There is a high probability that this particular malware is involved in the attack against Ukraine's electricity grid in December 2016, which led to vacation electricity in the country's capital, Kiev, for an hour.
"The attack on the Ukrainian electricity grid will have to alert everyone who is responsible for the security of critical systems at the global level, warns Anton Cherepanov, Senior Malware Researcher by ESET.
ESET researchers discovered that Industroyer can directly control electrical substation switches and circuit breakers. It uses industrial communication protocols used worldwide for power, transport control systems and other critical infrastructure.
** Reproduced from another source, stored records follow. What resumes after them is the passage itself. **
(** * GameCanvas: the session loop of the collection mini-game

    A shallow embedding of [GameCanvas] (the countdown, the collectible
    field, the per-frame simulation, the collectible part of the renderer
    and the session finalizer) together with the properties the
    specification states about them.

    Numbers.  The source works on JavaScript numbers.  The local position
    starts at (400, 300), moves by +-5 and is clamped to integer bounds; the
    scores are sums of 10, 25 and 50; times are [Date.now()] milliseconds.
    All of these are integers far below 2^53, on which the source's
    arithmetic is exact, so they are integers ([Z]) here.  The coordinates
    of a collectible are [Math.random() * 750 + 25], not integers: they are
    rationals ([Q]) here, with exact arithmetic.

    React state.  Every [useState] cell and [useRef] cell of the component
    is a field of [GameState].  A handler is a function of the state it is
    run on: the variables its closure holds are read from that state.  In
    [checkCollisions] and [updateGame] a state setter called with an updater
    function applies it to the current field at the call, which is what
    React does when no update of the component is pending;
    [checkCollisionsQueued] and [updateGameScheduled] have the updater
    queued, which is what React does otherwise.  [endGame] takes the
    variables of its closure as arguments; [endGameFromInterval] is the call
    the countdown makes, with the closure of the first render. *)

From Stdlib Require Import ZArith QArith Qround List Lia Lra Bool Reals.
From Stdlib Require Import Sorting.Sorted Sorting.Permutation.
From Stdlib Require Import Strings.String Strings.Ascii.
From Stdlib Require Import Numbers.DecimalString.
From stdpp Require Import gmap strings.
Import ListNotations.

Open Scope Z_scope.

(* ===================================================================== *)
(** ** Data model *)
(* ===================================================================== *)

(** [type: 'coin' | 'gem' | 'star'] *)
Inductive CollectibleType := coin | gem | star.

Definition CollectibleType_eqb (a b : CollectibleType) : bool :=
  match a, b with
  | coin, coin | gem, gem | star, star => true
  | _, _ => false
  end.

(** [interface Collectible] *)
Record Collectible := mkCollectible {
  c_id : string;
  c_x : Q;
  c_y : Q;
  c_type : CollectibleType;
  c_value : Z;
  c_collected : bool
}.

(** [interface Position] *)
Record Position := mkPosition { p_x : Z; p_y : Z }.

(** [type Player] (the fields the session loop reads). *)
Record Player := mkPlayer {
  pl_id : string;
  pl_username : string;
  pl_total_score : Z;
  pl_games_played : Z;
  pl_wins : Z
}.

(** [type RoomPlayer] (the fields the session loop reads). *)
Record RoomPlayer := mkRoomPlayer {
  rp_id : string;
  rp_player_id : string;
  rp_position_x : Z;
  rp_position_y : Z;
  rp_score : Z;
  rp_is_ready : bool
}.

(** The [useState] and [useRef] cells of [GameCanvas]. *)
Record GameState := mkGameState {
  collectibles : list Collectible;
  myPosition : Position;
  myScore : Z;
  gameTime : Z;
  lastUpdateTime : Z
}.

(** What the component sends out: the two callbacks it is given. *)
Inductive Event :=
| PositionUpdate (x y : Z)
| ScoreUpdate (score : Z).

(** The writes [endGame] issues against the remote store. *)
Inductive RemoteWrite :=
| InsertGameScore (room_id player_id : string) (score rank : Z) (game_type : string)
| UpdatePlayerStats (player_id : string) (total_score games_played wins : Z)
| UpdateRoomStatus (room_id : string) (status : string).

(* ===================================================================== *)
(** ** The countdown *)
(* ===================================================================== *)

(** The updater given to [setGameTime] by the interval callback: the new
    countdown, and whether [endGame()] was called. *)
Definition timerTick (prev : Z) : Z * bool :=
  if prev <=? 1 then (0, true) else (prev - 1, false).

(** [n] firings of the one-second interval, from the countdown [t]: the
    countdown reached and the number of calls of [endGame]. The interval is
    cleared only by the effect's cleanup, when the component unmounts. *)
Fixpoint runTimer (n : nat) (t : Z) : Z * nat :=
  match n with
  | O => (t, O)
  | S n' =>
      let '(t', fired) := timerTick t in
      let '(t'', calls) := runTimer n' t' in
      (t'', if fired then S calls else calls)
  end.

(* ===================================================================== *)
(** ** The collectible field *)
(* ===================================================================== *)

Definition types : list CollectibleType := [coin; coin; coin; gem; gem; star].

(** [const values = { coin: 10, gem: 25, star: 50 }] *)
Definition values (t : CollectibleType) : Z :=
  match t with coin => 10 | gem => 25 | star => 50 end.

(** [types[Math.floor(r * types.length)]]; an index outside the array reads
    [undefined] in the source, which is no [Collectible] type: [None]. The
    product is exact here and rounded to binary64 in the source: a draw
    just below a multiple of 1/6 can give the next index there (see
    [drawMargin]). *)
Definition pickType (r : Q) : option CollectibleType :=
  let i := Qfloor (r * inject_Z (Z.of_nat (length types))) in
  if i <? 0 then None else nth_error types (Z.to_nat i).

(** The template string [`${Date.now()}-${i}`]. *)
Definition collectibleId (now : Z) (i : nat) : string :=
  (NilZero.string_of_int (Z.to_int now) ++ "-" ++
   NilZero.string_of_uint (Nat.to_uint i))%string.

(** One iteration of the loop of [initializeCollectibles]. [clock i] is what
    [Date.now()] returns in iteration [i]; [rnd k] is what the [k]-th call of
    [Math.random()] returns (three calls per iteration: type, x, y). *)
Definition makeCollectible (clock : nat -> Z) (rnd : nat -> Q) (i : nat)
  : option Collectible :=
  match pickType (rnd (3 * i)%nat) with
  | None => None
  | Some type =>
      Some {| c_id := collectibleId (clock i) i;
              c_x := (rnd (3 * i + 1)%nat * 750 + 25)%Q;
              c_y := (rnd (3 * i + 2)%nat * 550 + 25)%Q;
              c_type := type;
              c_value := values type;
              c_collected := false |}
  end.

(** [for (let i = from; i < from + n; i++) items.push(...)] *)
Fixpoint pushCollectibles (clock : nat -> Z) (rnd : nat -> Q) (from n : nat)
  : option (list Collectible) :=
  match n with
  | O => Some []
  | S n' =>
      match makeCollectible clock rnd from with
      | None => None
      | Some item =>
          match pushCollectibles clock rnd (S from) n' with
          | None => None
          | Some items => Some (item :: items)
          end
      end
  end.

Definition initializeCollectibles (clock : nat -> Z) (rnd : nat -> Q)
  : option (list Collectible) :=
  pushCollectibles clock rnd 0 20.

(** The number of the [length types] equally likely indices that give the
    kind [t]: its weight in the pool. *)
Definition weight (t : CollectibleType) : nat :=
  length (List.filter (CollectibleType_eqb t) types).

(** The state of the component once the mount effect has run. *)
Definition initialState (items : list Collectible) : GameState :=
  {| collectibles := items;
     myPosition := {| p_x := 400; p_y := 300 |};
     myScore := 0;
     gameTime := 60;
     lastUpdateTime := 0 |}.

(* ===================================================================== *)
(** ** The simulation tick *)
(* ===================================================================== *)

(** [keysPressed.current.has(k)] *)
Definition has (keys : gset string) (k : string) : bool :=
  bool_decide (k ∈ keys).

Definition heldUp (keys : gset string) : bool := has keys "arrowup" || has keys "w".
Definition heldDown (keys : gset string) : bool := has keys "arrowdown" || has keys "s".
Definition heldLeft (keys : gset string) : bool := has keys "arrowleft" || has keys "a".
Definition heldRight (keys : gset string) : bool := has keys "arrowright" || has keys "d".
The possible effects can range from a simple interruption of the power supply, which will lead to a series of failures, to serious damage to the latest technology equipment.
Illustration of its operation Industroyer from ESET
"Industroyer's ability to remain in the system and be able to directly interfere with the operation of industrial infrastructure makes it the most dangerous malware threat to industrial control systems since the famous stuxnet", which had managed to attack Iran's nuclear program and was discovered in 2010", says Anton Cherepanov.
Detailed information about malware, as well as IOC (Indicators of Compromise) indicators, can be found in the relevant article and an extensive whitepaper on ESET's blog, WeLiveSecurity.com.